Gruesas lágrimas empezaron a resbalar por el rostro de Morabito. Le temblaba la papada. El temblor era tan evidente que el hombre parecía atravesado por una corriente eléctrica.

– Señor Morabito, veo que el incendio lo ha afectado mucho. Y no quiero cansarlo más. Ahora vamos a su casa a ver el revólver.

– ¡Pero es que… no… se puede!

– ¿Por qué?

– Los bom… bomberos… han…

– No se preocupe; les pediremos autorización. ¿Ha venido con su coche?

– No.

– Pero ¿tiene?

– Sí.

– ¿Dónde lo guarda?

– En un ga-ga-garaje que se co-co-comunica con la ti-tienda.

– ¿Tiene un maletero grande?

– Bastante.

– ¿Podría ser más concreto? Le pondré un ejemplo: ¿dentro cabría un cuerpo?

– Pero ¿qué…?

– No se altere, no hay motivo. Después iremos a echar un vistazo a su coche. Especialmente al maletero. Fazio, antes de que nos vayamos, ¿tienes alguna pregunta?

El comisario rogó a Dios que Fazio hiciera la jugada adecuada.
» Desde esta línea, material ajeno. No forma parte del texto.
Lemma filter_on_day_isna (k : Z) (l : DataFrame) :
  filter (on_day k) (filter isna l) = [].
Proof.
  induction l as [|r l IH]; [reflexivity|]. cbn [filter]. unfold isna at 1.
  destruct (notna r) eqn:E; cbn [negb filter]; [exact IH|].
  rewrite IH. destruct (on_day k r) eqn:E'; [|reflexivity].
  apply on_day_notna in E'. congruence.
Qed.

Lemma filter_notna_Forall (l : DataFrame) :
  Forall (fun r => notna r = true) (filter notna l).
Proof. apply Forall_forall. intros r Hr. now apply filter_In in Hr. Qed.

(** The rows with a date come out in ascending order of their dates. *)
Lemma argsort_rows_Sorted (K : sort_kind) (m : DataFrame) :
  Sorted Z.le (map key_of (reindex (argsort K (map key_of m)) m)).
Proof. rewrite <- reindex_map. apply argsort_sorted. Qed.

Lemma filter_notna_isna_nil (l : DataFrame) : filter notna (filter isna l) = [].
Proof.
  induction l as [|r l IH]; [reflexivity|]. cbn [filter]. unfold isna at 1.
  destruct (notna r) eqn:E; cbn [negb filter]; [exact IH|]. now rewrite E.
Qed.

Lemma sort_values_ascending (K : sort_kind) (l : DataFrame) :
  Sorted Z.le (map key_of (filter notna (sort_values K true l))).
Proof.
  unfold sort_values. rewrite filter_app, filter_notna_isna_nil, app_nil_r.
  rewrite forallb_filter_id; [apply argsort_rows_Sorted|].
  apply forallb_forall. intros r Hr.
  apply (Permutation_in _ (argsort_rows_Permutation K (filter notna l))) in Hr.
  now apply filter_In in Hr.
Qed.

(** ** What is written is read back *)



Lemma parse_int_no_plus (s : string) :
  (forall r, s <> String "+" r) ->
  parse_int s = option_map Z.of_int (NilZero.int_of_string s).
Proof.
  intros H. destruct s as [|c r]; [reflexivity|].
  destruct c as [[] [] [] [] [] [] [] []]; try reflexivity.
  exfalso. now apply (H r).
Qed.









(** What [parse_number] reads is made of the characters of numbers. *)
Lemma string_of_uint_digits (u : Decimal.uint) :
  forallb number_char (list_ascii_of_string (NilEmpty.string_of_uint u)) = true.
Proof. induction u; cbn [NilEmpty.string_of_uint list_ascii_of_string forallb]; auto. Qed.

Lemma string_of_uint_number_chars (u : Decimal.uint) :
  forallb number_char (list_ascii_of_string (NilZero.string_of_uint u)) = true.
Proof.
  destruct u; try apply string_of_uint_digits. reflexivity.
Qed.

Lemma string_of_int_number_chars (d : Decimal.signed_int) :
  forallb number_char (list_ascii_of_string (NilZero.string_of_int d)) = true.
Proof.
  destruct d as [u|u]; cbn [NilZero.string_of_int list_ascii_of_string forallb].
  - apply string_of_uint_number_chars.
  - now rewrite string_of_uint_number_chars.
Qed.

Lemma parse_int_number_chars (t : string) (z : Z) :
  parse_int t = Some z -> forallb number_char (list_ascii_of_string t) = true.
Proof.
  intros H. destruct t as [|c r]; [discriminate H|].
  destruct (ascii_dec c "+") as [->|Hc].
  - cbn [parse_int] in H.
    destruct (NilZero.uint_of_string r) as [u|] eqn:E; [|discriminate H].
    apply NilZero.sus in E. subst r.
    cbn [list_ascii_of_string forallb]. now rewrite string_of_uint_number_chars.
  - rewrite parse_int_no_plus in H by (intros r' Hr; inversion Hr; congruence).
    destruct (NilZero.int_of_string (String c r)) as [d|] eqn:E; [|discriminate H].
    apply NilZero.sis in E. rewrite <- E. apply string_of_int_number_chars.
Qed.

Lemma drop_zeros_split (cs : list ascii) :
  exists zs, cs = zs ++ drop_zeros cs /\ forallb number_char zs = true.
Proof.
  induction cs as [|c cs (zs & Hcs & Hzs)]; [now exists []|].
  cbn [drop_zeros]. destruct (Ascii.eqb c zero_char) eqn:E.
  - apply Ascii.eqb_eq in E. subst c. exists (zero_char :: zs). split.
    + cbn [app]. now rewrite <- Hcs.
    + cbn [forallb]. now rewrite Hzs.
  - now exists [].
Qed.

Lemma whole_part_number_chars (s : string) :
  forallb number_char (list_ascii_of_string (whole_part s)) = true ->
  forallb number_char (list_ascii_of_string s) = true.
Proof.
  unfold whole_part.
  destruct (drop_zeros_split (rev (list_ascii_of_string s))) as (zs & Hs & Hzs).
  destruct (drop_zeros (rev (list_ascii_of_string s))) as [|c r]; [auto|].
  destruct (Ascii.eqb c dot_char) eqn:E; [|auto].
  apply Ascii.eqb_eq in E. subst c.
  rewrite list_ascii_of_string_of_list_ascii. intros Hr.
  apply (f_equal (@rev ascii)) in Hs. rewrite rev_involutive in Hs.
  rewrite Hs, rev_app_distr. cbn [rev]. rewrite <- app_assoc, !forallb_app, Hr.
  change (forallb number_char [dot_char]) with true. cbn [andb].
  apply forallb_forall. intros a Ha.
  apply in_rev in Ha. rewrite forallb_forall in Hzs. now apply Hzs.
Qed.

Lemma parse_number_number_like (s : string) (z : Z) :
  parse_number s = Some z -> number_like s = true.
Proof.
  intros H. unfold number_like. apply orb_true_intro. left.
  destruct s as [|c r]; [discriminate H|]. cbn [String.eqb negb andb].
  apply whole_part_number_chars. eapply parse_int_number_chars. exact H.
Qed.

Lemma not_number_like (s : string) : number_like s = false -> parse_number s = None.
Proof.
  intros H. destruct (parse_number s) as [z|] eqn:E; [|reflexivity].
  apply parse_number_number_like in E. congruence.
Qed.





(** ** The pages that are rendered *)

Lemma convert_dates_is_some (l : DataFrame) :
  is_some (convert_dates l) = forallb date_ok l.
Proof.
  unfold convert_dates, date_ok.
  induction l as [|r l IH]; [reflexivity|].
  cbn [mapM forallb]. rewrite <- IH.
  destruct (to_datetime (date r)); [|reflexivity].
  cbn [bind is_some andb]. destruct (mapM _ l); reflexivity.
Qed.

Lemma amount_ok_same_entry (l l' : DataFrame) :
  Forall2 same_entry l l' -> forallb amount_ok l' = forallb amount_ok l.
Proof.
  induction 1 as [|r r' l l' (_ & _ & Ha & _) _ IH]; [reflexivity|].
  cbn [forallb]. rewrite IH. unfold amount_ok. rewrite Ha. reflexivity.
Qed.

Lemma forallb_Permutation {A : Type} (f : A -> bool) (l l' : list A) :
  Permutation l l' -> forallb f l = forallb f l'.
Proof.
  intros H. apply eq_true_iff_eq. rewrite !forallb_forall.
  split; intros F x Hx; apply F.
  - apply Permutation_in with l'; [symmetry; exact H|exact Hx].
  - apply Permutation_in with l; assumption.
Qed.

Lemma add_up_amount_ok (l : DataFrame) (acc : Z) :
  forallb amount_ok l = true -> exists s, add_up acc (map amount l) = Some s.
Proof.
  revert acc. induction l as [|r l IH]; intros acc; [now exists acc|].
  cbn [forallb map]. intros H. apply andb_prop in H. destruct H as [Hr Hl].
  unfold amount_ok in Hr.
  destruct (amount r); try discriminate; cbn [add_up]; now apply IH.
Qed.

Lemma sum_amount_ok (l : DataFrame) :
  forallb amount_ok l = true -> exists s, sum (map amount l) = Some s.
Proof. apply add_up_amount_ok. Qed.

Lemma forallb_filter_keep {A : Type} (f g : A -> bool) (l : list A) :
  forallb f l = true -> forallb f (filter g l) = true.
Proof.
  rewrite !forallb_forall. intros H x Hx. apply filter_In in Hx. apply H, Hx.
Qed.

Lemma total_by_type_amount_ok (label : string) (l : DataFrame) :
  forallb amount_ok l = true -> exists s, total_by_type label l = Some s.
Proof.
  intros H. apply sum_amount_ok, forallb_filter_keep, H.
Qed.

Lemma signed_cumsum_amount_ok (l : DataFrame) (acc : Z) :
  forallb amount_ok l = true ->
  exists signed out, mapM signed_amount l = Some signed /\ cumsum acc signed = Some out.
Proof.
  revert acc. induction l as [|r l IH]; intros acc; [now exists [], []|].
  cbn [forallb]. intros H. apply andb_prop in H. destruct H as [Hr Hl].
  unfold amount_ok in Hr.
  assert (E : signed_amount r = Some (amount r)
              \/ exists z, amount r = Number z /\ signed_amount r = Some (Number (- z))).
  { unfold signed_amount. destruct (has_type income_label r); [now left|].
    destruct (amount r) as [s|z| |]; try discriminate; [right; eauto|now left]. }
  cbn [mapM].
  destruct E as [E|(z & Hz & E)]; rewrite E; cbn [bind].
  - destruct (amount r) as [s|z| |]; try discriminate.
    + destruct (IH (fadd acc z) Hl) as (signed & out & Hs & Ho). rewrite Hs.
      exists (Number z :: signed), (Number (fadd acc z) :: out).
      split; [reflexivity|]. cbn [cumsum]. rewrite Ho. reflexivity.
    + destruct (IH acc Hl) as (signed & out & Hs & Ho). rewrite Hs.
      exists (Missing :: signed), (Missing :: out).
      split; [reflexivity|]. cbn [cumsum]. rewrite Ho. reflexivity.
  - destruct (IH (fadd acc (- z)) Hl) as (signed & out & Hs & Ho). rewrite Hs.
    exists (Number (- z) :: signed), (Number (fadd acc (- z)) :: out).
    split; [reflexivity|]. cbn [cumsum]. rewrite Ho. reflexivity.
Qed.

Lemma cumsum_signed_amount_ok (l : DataFrame) :
  forall acc signed out,
    mapM signed_amount l = Some signed -> cumsum acc signed = Some out ->
    forallb amount_ok l = true.
Proof.
  induction l as [|r l IH]; intros acc signed out Hs Hc; [reflexivity|].
  cbn [mapM] in Hs. inv_bind Hs. inv_bind Hs. injection Hs as <-.
  cbn [forallb]. apply andb_true_intro.
  unfold signed_amount in E. unfold amount_ok.
  destruct (has_type income_label r).
  - injection E as <-. destruct (amount r); cbn [cumsum] in Hc; try discriminate;
      inv_bind Hc; (split; [reflexivity|eapply IH; eassumption]).
  - destruct (amount r); try discriminate; injection E as <-;
      cbn [cumsum] in Hc; inv_bind Hc; (split; [reflexivity|eapply IH; eassumption]).
Qed.

Lemma mapM_some {A B : Type} (f : A -> option B) (l : list A) :
  (forall a, In a l -> exists b, f a = Some b) -> exists l', mapM f l = Some l'.
Proof.
  induction l as [|a l IH]; intros H; [now exists []|].
  destruct (H a (or_introl eq_refl)) as [b Hb].
  destruct IH as [l' Hl']; [intros x Hx; apply H; now right|].
  exists (b :: l'). cbn [mapM]. rewrite Hb. cbn [bind]. rewrite Hl'. reflexivity.
Qed.

Lemma stamps_of_plain (l : DataFrame) :
  forallb plain_category l = true -> stamps_of (map category l) = [].
Proof.
  induction l as [|r l IH]; [reflexivity|].
  cbn [forallb map]. intros H. apply andb_prop in H. destruct H as [Hr Hl].
  unfold stamps_of in *. cbn [flat_map]. rewrite (IH Hl).
  unfold plain_category in Hr. destruct (category r); try reflexivity. discriminate.
Qed.

Lemma expense_by_cat_computed (K : sort_kind) (table : DataFrame) :
  forallb amount_ok table = true -> forallb plain_category table = true ->
  exists s, expense_by_cat K table = Some s.
Proof.
  intros Ha Hp. unfold expense_by_cat.
  set (E := filter (has_type expense_label) table).
  assert (Hkeys : exists keys, group_keys (map category E) = Some keys).
  { unfold group_keys. rewrite (@stamps_of_plain E (@forallb_filter_keep _ _ _ _ Hp)).
    cbn [unique_sorted fold_right].
    destruct (unique_sorted Z.compare (numbers_of (map category E))); eauto. }
  destruct Hkeys as [keys ->]. cbn [bind].
  destruct (mapM_some
              (fun k => s <- sum (map amount (filter (in_group k) E)) ;; Some (k, s)) keys)
    as [totals ->]; [|cbn [bind]; eauto].
  intros k _.
  destruct (sum_amount_ok (filter (in_group k) E)) as [v ->]; [|cbn [bind]; eauto].
  apply forallb_filter_keep, forallb_filter_keep, Ha.
Qed.

Lemma plain_category_same_entry (l l' : DataFrame) :
  Forall2 same_entry l l' -> forallb plain_category l' = forallb plain_category l.
Proof.
  induction 1 as [|r r' l l' (_ & Hc & _) _ IH]; [reflexivity|].
  cbn [forallb]. rewrite IH. unfold plain_category. rewrite Hc. reflexivity.
Qed.

Lemma read_cell_plain_category (t : dtype) (s : string) :
  t <> datetime64 ->
  match read_cell t s with Stamp _ => false | _ => true end = true.
Proof.
  intros Ht. unfold read_cell. destruct (is_na s); [reflexivity|].
  destruct t; [congruence|destruct (parse_number s); reflexivity|reflexivity].
Qed.

Lemma upload_plain_category (data : DataFrame) (f : csv_file) :
  forallb plain_category data = true ->
  forallb plain_category (snd (upload data f)) = true.
Proof.
  intros H. unfold upload.
  destruct (read_csv f) as [e|df_up] eqn:R; [exact H|].
  destruct (read_csv_inr _ R) as (-> & k & Hk). cbn [columns].
  destruct (issubset required_columns (header f)) eqn:S; [|exact H].
  destruct (@issubset_find required_columns (header f) "category" S) as [j Hj];
    [cbn; tauto|].
  cbn [snd]. unfold select_required. cbn [values]. rewrite map_map.
  apply forallb_forall. intros r Hr. apply in_map_iff in Hr.
  destruct Hr as (rec & <- & _). unfold plain_category. cbn [category].
  rewrite (@getitem_read_record f "category" j rec Hj).
  apply read_cell_plain_category.
  apply (@column_dtype_not_date f j k Hk).
  apply (@find_column_distinct "category" "date" (header f) j k); [discriminate|assumption..].
Qed.

Lemma step_plain_category (data : DataFrame) (e : event) :
  forallb plain_category data = true -> forallb plain_category (step data e) = true.
Proof.
  intros H. destruct e as [f|to_delete|f]; cbn [step].
  - unfold add_clicked. rewrite forallb_app, H. reflexivity.
  - destruct (delete_clicked data to_delete) as [[msg data']|] eqn:E; [|exact H].
    rewrite forallb_forall, <- Forall_forall in H |- *.
    exact (delete_clicked_Forall _ H E).
  - apply upload_plain_category, H.
Qed.

Lemma run_plain_category (es : list event) : forallb plain_category (run es) = true.
Proof.
  unfold run. assert (H : forallb plain_category [] = true) by reflexivity.
  revert H. generalize (@nil row). induction es as [|e es IH]; intros data H; [exact H|].
  cbn [fold_left]. apply IH, step_plain_category, H.
Qed.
Y Fazio, que había comprendido que le pasaban el balón, chutó directamente a portería.

– Perdone, ¿usted vende purpurina?

Marcó. Morabito se levantó, dio media vuelta sobre sí mismo y cayó al suelo como un saco vacío. Fazio se inclinó, lo agarró con fuerza y lo sentó de nuevo en la silla, pero el hombre, nada más sentarse, volvió a resbalar. Un muñeco de trapo.

– Déjalo así. Llama a Sanfilippo y que le diga a Di Nardo que venga aquí enseguida. ¡Seguro que este imbécil ha matado a la chica! ¡Lástima!

– ¿Lástima por qué?

– Porque ahora la investigación pasará a Di Nardo y de Di Nardo pasará a los de homicidios. Competencia territorial.

– Pues entonces, a partir de este momento ¿ya estamos fuera?

– Por completo. Es más, ¿sabes qué te digo? Que llamo un taxi y me voy a Marinella. Nos vemos mañana por la mañana y me cuentas la continuación.